In 1958, Meskill made a failed bid for the Connecticut Senate. The following year, Meskill ran for the first time for the office of mayor of New Britain, Connecticut, but was defeated by 116 votes. Meskill served for two years as New Britain's assistant corporation counsel starting in 1960. He then won election and served a term as New Britain's mayor from 1962 to 1964. He was defeated for re-election and also failed in an attempt to win a campaign for Congress that same year. He served as New Britain's corporation counsel from 1965 to 1966. During 1965, Meskill was also a member of a state constitutional convention held in Hartford to draft a new Connecticut State Constitution in accordance with a United States Supreme Court ruling. In 1966, amid a Democratic sweep of the state, he was elected on the Republican Party ticket to serve as Representative for Connecticut's 6th congressional district. He served in the 90th and 91st Congresses, from January 3, 1967, to January 3, 1971. In 1970, Meskill ran for and was elected Governor of Connecticut, defeating Democratic Congressman Emilio Q. Daddario 53.76% to 46.23%. Meskill became the first Republican elected to the position since John Davis Lodge in 1950. He served from January 6, 1971, to January 8, 1975. He was the only Republican party nominee to win an election for governor in Connecticut between 1950 and 1994.

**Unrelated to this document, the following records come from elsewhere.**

(* ===== verification/Tokens.v ===== *)
(** * Capability tokens and their manager: the second half of
    [src/security/capability.rs]

    Ed25519 and bincode are the interface [CryptoLib], with the laws of their
    documentation in [CryptoLaws].  A UUID is a number; [Uuid::new_v4()] and
    [Utc::now()] are arguments of the operations that call them (one clock reading
    per operation, in nanoseconds).  [u32] depths wrap, as in release builds. *)

From S2P Require Import Prelude Errors LexPath Capability UrlGuard.

(** What [bincode::serialize] is applied to. *)
Record SignedFields := {
  sf_id : Uuid; sf_capability : Capability; sf_granted_by : string;
  sf_issued_at : DateTime; sf_expires_at : DateTime;
  sf_parent_id : option Uuid; sf_chain_depth : Z;
}.

Class CryptoLib := {
  SigningKey : Type;
  VerifyingKey : Type;
  verifying_key_of : SigningKey → VerifyingKey;
  ed_sign : SigningKey → list byte → list byte;
  ed_verify : VerifyingKey → list byte → list byte → bool;
  bincode : SignedFields → option (list byte);
}.

(** A signature has 64 bytes and verifies under the key's own public key. *)
Class CryptoLaws (C : CryptoLib) : Prop := {
  ed_sign_length k m : length (ed_sign k m) = 64%nat;
  ed_sign_verifies k m : ed_verify (verifying_key_of k) m (ed_sign k m) = true;
}.

Record CapabilityToken := {
  tok_id : Uuid;
  tok_capability : Capability;
  tok_granted_by : string;
  tok_issued_at : DateTime;
  tok_expires_at : DateTime;
  tok_parent_id : option Uuid;
  tok_chain_depth : Z;
  tok_signature : list byte;
}.

Definition DEFAULT_MAX_CHAIN_DEPTH : Z := 5.

Definition signed_fields (t : CapabilityToken) : SignedFields :=
  {| sf_id := t.(tok_id); sf_capability := t.(tok_capability);
     sf_granted_by := t.(tok_granted_by); sf_issued_at := t.(tok_issued_at);
     sf_expires_at := t.(tok_expires_at); sf_parent_id := t.(tok_parent_id);
     sf_chain_depth := t.(tok_chain_depth) |}.

Definition with_signature (t : CapabilityToken) (sig : list byte) : CapabilityToken :=
  {| tok_id := t.(tok_id); tok_capability := t.(tok_capability);
     tok_granted_by := t.(tok_granted_by); tok_issued_at := t.(tok_issued_at);
     tok_expires_at := t.(tok_expires_at); tok_parent_id := t.(tok_parent_id);
     tok_chain_depth := t.(tok_chain_depth); tok_signature := sig |}.

Section Tokens.
Context `{U : UrlLib} `{C : CryptoLib}.

(** The pattern check [new] and [attenuate] share. *)
Definition check_pattern (c : Capability) : result () NexusError :=
  match c with
  | HttpGet p | HttpPost p => validate_http_capability_pattern p
  | _ => Ok ()
  end.

(** Serialize the fields and sign them. *)
Definition sign_token (what : string) (t : CapabilityToken) (key : SigningKey)
  : result CapabilityToken NexusError :=
  match bincode (signed_fields t) with
  | None => Err (SerializationError (Fmt what [AOpaque]))
  | Some data_to_sign => Ok (with_signature t (ed_sign key data_to_sign))
  end.

(** [CapabilityToken::new]. *)
Definition token_new (capability : Capability) (granted_by : string) (validity_duration : Z)
    (signing_key : SigningKey) (now : DateTime) (id : Uuid) : result CapabilityToken NexusError :=
  let? _ := check_pattern capability in
  sign_token "token signing: {e}"
    {| tok_id := id; tok_capability := capability; tok_granted_by := granted_by;
       tok_issued_at := now; tok_expires_at := now + validity_duration;
       tok_parent_id := None; tok_chain_depth := 0; tok_signature := [] |} signing_key.

(** [CapabilityToken::verify_signature]. *)
Definition verify_signature (t : CapabilityToken) (verifying_key : VerifyingKey) : bool :=
  match bincode (signed_fields t) with
  | None => false
  | Some data_to_verify =>
      if decide (length t.(tok_signature) = 64%nat)
      then ed_verify verifying_key data_to_verify t.(tok_signature)
      else false
  end.

(** [CapabilityToken::is_valid] and [CapabilityToken::allows]. *)
Definition is_valid (now : DateTime) (t : CapabilityToken) : bool := now <? t.(tok_expires_at).
Definition token_allows (now : DateTime) (t : CapabilityToken) (requested : Capability) : bool :=
  is_valid now t && allows t.(tok_capability) requested.

(** [CapabilityToken::attenuate]. *)
Definition token_attenuate (self : CapabilityToken) (narrower : Capability) (granted_by : string)
    (validity_duration : Z) (signing_key : SigningKey) (max_depth : Z)
    (now : DateTime) (id : Uuid) : result CapabilityToken NexusError :=
  if negb (is_subset_of narrower self.(tok_capability))
  then Err (InvalidCapability
              (Fmt "attenuated capability {:?} is not a subset of parent {:?}" [AOpaque; AOpaque]))
  else
    let child_depth := wrap32 (self.(tok_chain_depth) + 1) in
    if max_depth <? child_depth
    then Err (InvalidCapability (Fmt "attenuation chain depth {child_depth} exceeds max {max_depth}"
                [ANum child_depth; ANum max_depth]))
    else
      let? _ := check_pattern narrower in
      let expires_at := Z.min (now + validity_duration) self.(tok_expires_at) in
      sign_token "attenuate signing: {e}"
        {| tok_id := id; tok_capability := narrower; tok_granted_by := granted_by;
           tok_issued_at := now; tok_expires_at := expires_at;
           tok_parent_id := Some self.(tok_id); tok_chain_depth := child_depth;
           tok_signature := [] |} signing_key.

(** ** The manager *)

Record CapabilityManager := {
  signing_key : SigningKey;
  verifying_key : VerifyingKey;
  active_tokens : gmap Uuid CapabilityToken;
  revoked_tokens : gmap Uuid DateTime;
}.

(** [CapabilityManager::from_keys] and [new] (whose key comes from the OS). *)
Definition from_keys (sk : SigningKey) (vk : VerifyingKey) : CapabilityManager :=
  {| signing_key := sk; verifying_key := vk; active_tokens := ∅; revoked_tokens := ∅ |}.
Definition manager_new (generated : SigningKey) : CapabilityManager :=
  from_keys generated (verifying_key_of generated).

Definition register (m : CapabilityManager) (t : CapabilityToken) : CapabilityManager :=
  {| signing_key := m.(signing_key); verifying_key := m.(verifying_key);
     active_tokens := <[t.(tok_id) := t]> m.(active_tokens);
     revoked_tokens := m.(revoked_tokens) |}.

(** [CapabilityManager::issue]; on an error the manager is unchanged. *)
Definition issue (m : CapabilityManager) (capability : Capability) (granted_by : string)
    (validity_duration : Z) (now : DateTime) (id : Uuid)
  : result (CapabilityToken * CapabilityManager) NexusError :=
  let? token := token_new capability granted_by validity_duration m.(signing_key) now id in
  Ok (token, register m token).

(** [CapabilityManager::attenuate]. *)
Definition attenuate (m : CapabilityManager) (parent_id : Uuid) (narrower : Capability)
    (granted_by : string) (validity_duration : Z) (now : DateTime) (id : Uuid)
  : result (CapabilityToken * CapabilityManager) NexusError :=
  let? parent := ok_or (m.(active_tokens) !! parent_id)
                   (InvalidCapability (Lit "capability chain validation failed")) in
  let? child := token_attenuate parent narrower granted_by validity_duration
                  m.(signing_key) DEFAULT_MAX_CHAIN_DEPTH now id in
  Ok (child, register m child).

(** [CapabilityManager::revoke] and [is_revoked]. *)
Definition revoke (m : CapabilityManager) (token_id : Uuid) (now : DateTime) : CapabilityManager :=
  {| signing_key := m.(signing_key); verifying_key := m.(verifying_key);
     active_tokens := delete token_id m.(active_tokens);
     revoked_tokens := <[token_id := now]> m.(revoked_tokens) |}.
Definition is_revoked (m : CapabilityManager) (token_id : Uuid) : bool :=
  bool_decide (is_Some (m.(revoked_tokens) !! token_id)).

(** The [while let Some(pid) = child.parent_id] loop of [validate_chain], one unit
    of fuel per iteration; [None] when the fuel is used up. *)
Fixpoint chain_walk (fuel : nat) (m : CapabilityManager) (now : DateTime) (child : CapabilityToken)
  : option (result () NexusError) :=
  match fuel with
  | O => None
  | S fuel' =>
      match child.(tok_parent_id) with
      | None => Some (Ok ())
      | Some pid =>
          if decide (is_Some (m.(revoked_tokens) !! pid))
          then Some (Err (InvalidCapability (Lit (safe_message TokenRevoked))))
          else match m.(active_tokens) !! pid with
          | None => Some (Err (InvalidCapability (Lit "capability chain validation failed")))
          | Some parent =>
              if negb (verify_signature parent m.(verifying_key))
              then Some (Err (InvalidCapability
                     (Fmt "ancestor {pid} has invalid signature" [AOpaque])))
              else if negb (is_valid now parent)
              then Some (Err (InvalidCapability
                     (Fmt "ancestor {pid} expired at {}" [AOpaque; AOpaque])))
              else if negb (child.(tok_chain_depth) =? wrap32 (parent.(tok_chain_depth) + 1))
              then Some (Err (InvalidCapability
                     (Fmt "non-monotonic chain depth at {pid}" [AOpaque])))
              else if negb (is_subset_of child.(tok_capability) parent.(tok_capability))
              then Some (Err (InvalidCapability
                     (Fmt "link {:?} is not a subset of parent {:?}" [AOpaque; AOpaque])))
              else chain_walk fuel' m now parent
          end
      end
  end.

During his term as governor, Connecticut went from a budget deficit of $260 million to a surplus of $65 million. He was also involved in the founding of the Connecticut Department of Environmental Protection and of the Connecticut Lottery. In 1974, with the ongoing Watergate scandal in the background and following severe criticism of his not returning from a Vermont skiing trip during a severe ice storm in Connecticut, Meskill decided not to run for re-election.

===Judicial career===

On August 8, 1974, President Richard Nixon, in one of the last acts of his presidency, nominated Meskill to serve as a judge of the United States Court of Appeals for the Second Circuit, comprising Connecticut, New York, and Vermont. The nomination proved controversial and was not acted on by the United States Senate that year. On January 16, 1975, President Gerald Ford renominated Meskill to be the 38th judge of the Second Circuit court, succeeding to the seat vacated by Judge J. Joseph Smith (himself a former Member of Congress). The nomination was opposed by many groups including the American Bar Association, which cited Meskill's lack of legal experience. Law professors from Meskill's alma mater, the University of Connecticut, also opposed the nomination stating in a letter to the Senate "it is clear from his record as Governor that he lacks the judicial temperament which might have compensated for his want of experience....As Governor he has repeatedly shown himself insensitive to the rights of the poor and the disadvantaged, and indifferent to civil and political liberties." Nonetheless, Meskill's nomination was confirmed on April 22, 1975, by a 54–36 vote. He was commissioned to his seat the next day. One year later, however, his most ardent critic, Lawrence E. Walsh, who, as President of the American Bar Association had led the opposition to Meskill, publicly admitted his error and called Meskill a "hardworking, able judge." Other organizations that had opposed his appointment would also reverse course by honoring his judicial service. The Connecticut Bar Association awarded Meskill its highest award for judicial service, the Henry J. Naruk Award, in 1994. In that same year, the Federal Bar Council recognized Meskill for his "excellence in federal jurisprudence" by awarding him its Learned Hand Medal. In 1982, the University of Connecticut Law School honored Meskill with its Connecticut Law Review Award, commending him for his "commitment to public service" and for the "intellectual honesty and conviction" that characterized his career.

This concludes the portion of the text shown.